Each line containing the word "cinv" must be copied from the material below.
###
(** A new call starts. *)
Lemma ci_spawn F s w ts Fs t :
  cinv F s w ts Fs -> starting t = true -> owns sb (s_cap s) t ∅ -> cinv F s w (ts ++ [t]) (Fs ++ [∅]).
Proof.
  intros [Hqt Hd Hown Hrd [Hcur Hnext Hpast] Hfi] Ht Ho.
  destruct (starting_quiet t Ht) as (Hnr & Hnw & Hnc & Hnf).
  pose proof (frames_snoc (F :: Fs) Hd) as [Hd' Hu]. simpl in Hd', Hu.
  split.
  - simpl. by rewrite Hu.
  - done.
  - apply Forall2_app; [done|]. by constructor.
  - rewrite Hrd. unfold count_readers. rewrite filter_app, length_app, filter_cons, Hnr.
    simpl. lia.
  - split.
    + intros r u p [Hr|[_ Hr]]%lookup_app_Some Hp; [by apply visible_app; eauto|].
      apply list_lookup_singleton_Some in Hr as [_ <-]. congruence.
    + intros r u j v p q [Hr|[_ Hr]]%lookup_app_Some Hru [Hj|[_ Hj]]%lookup_app_Some Hw Hq;
        try (apply list_lookup_singleton_Some in Hr as [_ <-]; congruence); [by apply visible_app; eauto|].
      apply list_lookup_singleton_Some in Hj as [_ <-]. by destruct (waits_not_waiting t (Some p) r).
    + intros j u p r [Hj|[_ Hj]]%lookup_app_Some Hw.
      * destruct (Hpast _ _ _ _ Hj Hw) as (v & Hv & ?). exists v. split; [|done].
        by apply lookup_app_l_Some.
      * apply list_lookup_singleton_Some in Hj as [_ <-]. by destruct (waits_not_waiting t p r).
  - apply Forall_app. by repeat constructor.
Qed.

(** The holder of an open file makes another call on it. *)
Lemma ci_hand_over F s w ts Fs j r d f op :
  cinv F s w ts Fs -> ts !! j = Some (FileDone r d f) -> op_ok op f ->
  exists Fs', cinv F s w (<[j := Done r d]> ts ++ [FileCall op f]) Fs'.
Proof.
  intros Hc Hj Hop. destruct (ci_frame _ _ _ _ _ _ _ Hc Hj) as (Fj & HFj & [Hf Hse] & _).
  destruct Hc as [Hqt Hd Hown Hrd Hok Hfi].
  destruct (disjoint_frames_focus (F :: Fs) (S j) Fj Hd HFj) as (Fr & Hdj & Heq & Hput).
  destruct (Hput ∅) as [Hd0 Hu0]; [apply map_disjoint_empty_l|].
  change (<[S j := ∅]> (F :: Fs)) with (F :: <[j := ∅]> Fs) in Hd0, Hu0.
  rewrite (left_id_L ∅ (∪)) in Hu0.
  destruct (disjoint_frames_perm (Fj :: F :: <[j := ∅]> Fs) ((F :: <[j := ∅]> Fs) ++ [Fj])) as [Hd1 Hu1].
  { by rewrite Permutation_cons_append. }
  { split; [by rewrite Hu0|done]. }
  exists (<[j := ∅]> Fs ++ [Fj]). pose proof (count_readers_update ts j _ (Done r d) Hj) as Hcr.
  pose proof (readers_ok_finished _ _ _ _ (Done r d) Hok Hj eq_refl eq_refl) as [Hcur Hnext Hpast].
  split.
  - change (F :: <[j := ∅]> Fs ++ [Fj]) with ((F :: <[j := ∅]> Fs) ++ [Fj]).
    rewrite <- Hu1. change (⋃ (Fj :: F :: <[j := ∅]> Fs)) with (Fj ∪ ⋃ (F :: <[j := ∅]> Fs)).
    by rewrite Hu0, <- Heq.
  - done.
  - apply Forall2_app; [by apply Forall2_insert|]. constructor; [by split_and!|constructor].
  - unfold count_readers in *. rewrite filter_app, length_app. simpl in *. lia.
  - split.
    + intros k u p [Hr|[_ Hr]]%lookup_app_Some Hp; [by apply visible_app; eauto|].
      by apply list_lookup_singleton_Some in Hr as [_ <-].
    + intros k u i v p q [Hr|[_ Hr]]%lookup_app_Some Hru [Hi|[_ Hi]]%lookup_app_Some Hw Hq;
        try (by apply list_lookup_singleton_Some in Hr as [_ <-]); [by apply visible_app; eauto|].
      by apply list_lookup_singleton_Some in Hi as [_ <-].
    + intros i u p k [Hi|[_ Hi]]%lookup_app_Some Hw.
      * destruct (Hpast _ _ _ _ Hi Hw) as (v & Hv & ?). exists v. split; [|done].
        by apply lookup_app_l_Some.
      * by apply list_lookup_singleton_Some in Hi as [_ <-].
  - apply Forall_app. split; [by apply Forall_insert|]. by constructor.
Qed.
(** The session moves on. *)
Lemma read_track_session F s w ts Fs k r d f q mm w' t' L i m :
  cinv sb F s w ts Fs -> ts !! k = Some (ReadSession r d f q) ->
  thread_step ts (ReadSession r d f q) = Some mm -> mm w = Ret t' w' ->
  read_track L i m w (ReadSession r d f q) -> read_track L i m w' t'.
Proof.
  intros Hc Hk [= <-] Hrun ((p & Hp & Hph) & Hpos & -> & -> & Hq).
  destruct (rcu_readers w) as [|n] eqn:Hrd.
  { rewrite (ci_readers _ _ _ _ _ _ Hc) in Hrd. by destruct (count_readers_pos ts k _ Hk eq_refl). }
  unfold bind in Hrun. destruct (advance_session q _ _ f w) as [v w1|] eqn:Hv; [|done].
  unfold ret in Hrun. injection Hrun as <- <-. destruct q as [q|].
  2: { assert (Hno : forall j m2, L !! j = Some m2 -> ~ m_time m < m_time m2).
       { intros j m2 Hj Hlt. by destruct (Hq j m2 Hj Hlt) as (? & ? & ? & _). }
       assert (Hwp : wp (advance_session None (Some (Z.of_nat (length (m_data m)))) (m_data m) f)
         (fun v _ => v.1.1 = Z.of_nat (length (m_data m)) /\ v.1.2 = m_data m) w).
       { unfold advance_session, end_of_msgs, use_local. rewrite decide_True by done. wp_run.
         split; [|done]. cbn [fst snd]. destruct (Z.ltb_spec 0 (Z.of_nat (length (m_data m)))); lia. }
       destruct (wp_ret_elim _ _ _ _ _ Hwp Hv) as [-> ->].
       split_and!; [done| |by left]. intros j m2 Hj Hlt. by destruct (Hno j m2 Hj). }
  destruct (ci_visible _ _ _ _ _ _ k q Hc) as (e & He & _ & Hndx).
  { by apply (ro_cursor _ _ (ci_ok _ _ _ _ _ _ Hc) k _ q Hk). }
  destruct (ci_expects _ _ _ _ _ _ _ _ Hc Hk eq_refl) as (p1 & t & Hp1 & HFt & Hh1); [congruence|].
  assert (p1 = p) as -> by congruence. assert (t = m_time m) as -> by congruence.
  destruct (disjoint_frames_focus (F :: Fs) (S k) _ (ci_disjoint _ _ _ _ _ _ Hc) HFt)
    as (Fr & Hdj & Heq & _).
  pose proof (ci_quiet _ _ _ _ _ _ Hc) as Hqt. pose proof Hqt as [Hdev _].
  pose proof (dev_inv_cap _ _ _ Hdev) as Hcap.
  rewrite Heq, session_union in Hqt. apply map_disjoint_singleton_l in Hdj.
  destruct (ci_frame _ _ _ _ _ _ _ _ Hc Hk) as (Ft & _ & ((Hf & _) & _) & _).
  assert (Hwp := wp_advance_session sb Fr s w p (m_time m) n (Z.of_nat (length (m_data m)))
    (m_data m) f q e Hqt Hdj Hp Hrd He ltac:(lia)).
  destruct (wp_ret_elim _ _ _ _ _ Hwp Hv) as (_ & _ & _ & [(-> & Hkz & Hq1 & _)|(p' & -> & Hp' & Hq1 & _)]).
  - split_and!; [done| |by right]. intros j m2 Hj Hlt. split; [done|]. exists (m_time m).
    split; [|lia]. exists p. split; [done|]. eapply dev_inv_lookup; [exact Hq1|apply lookup_insert_eq].
  - split_and!; [done| |by left]. intros j m2 Hj Hlt.
    destruct (Hq j m2 Hj Hlt) as (x & e2 & [= <-] & He2 & Hle). assert (e2 = e) as -> by congruence.
    destruct Hf as (Hsz & _). split; [simpl; lia|]. exists (el_nsec e). split; [|done].
    exists p'. split; [done|]. eapply dev_inv_lookup; [exact Hq1|apply lookup_insert_eq].
Qed.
###
_Task response_
  cinv F s w ts Fs -> starting t = true -> owns sb (s_cap s) t ∅ -> cinv F s w (ts ++ [t]) (Fs ++ [∅]).
  cinv F s w ts Fs -> ts !! j = Some (FileDone r d f) -> op_ok op f ->
  exists Fs', cinv F s w (<[j := Done r d]> ts ++ [FileCall op f]) Fs'.
  cinv sb F s w ts Fs -> ts !! k = Some (ReadSession r d f q) ->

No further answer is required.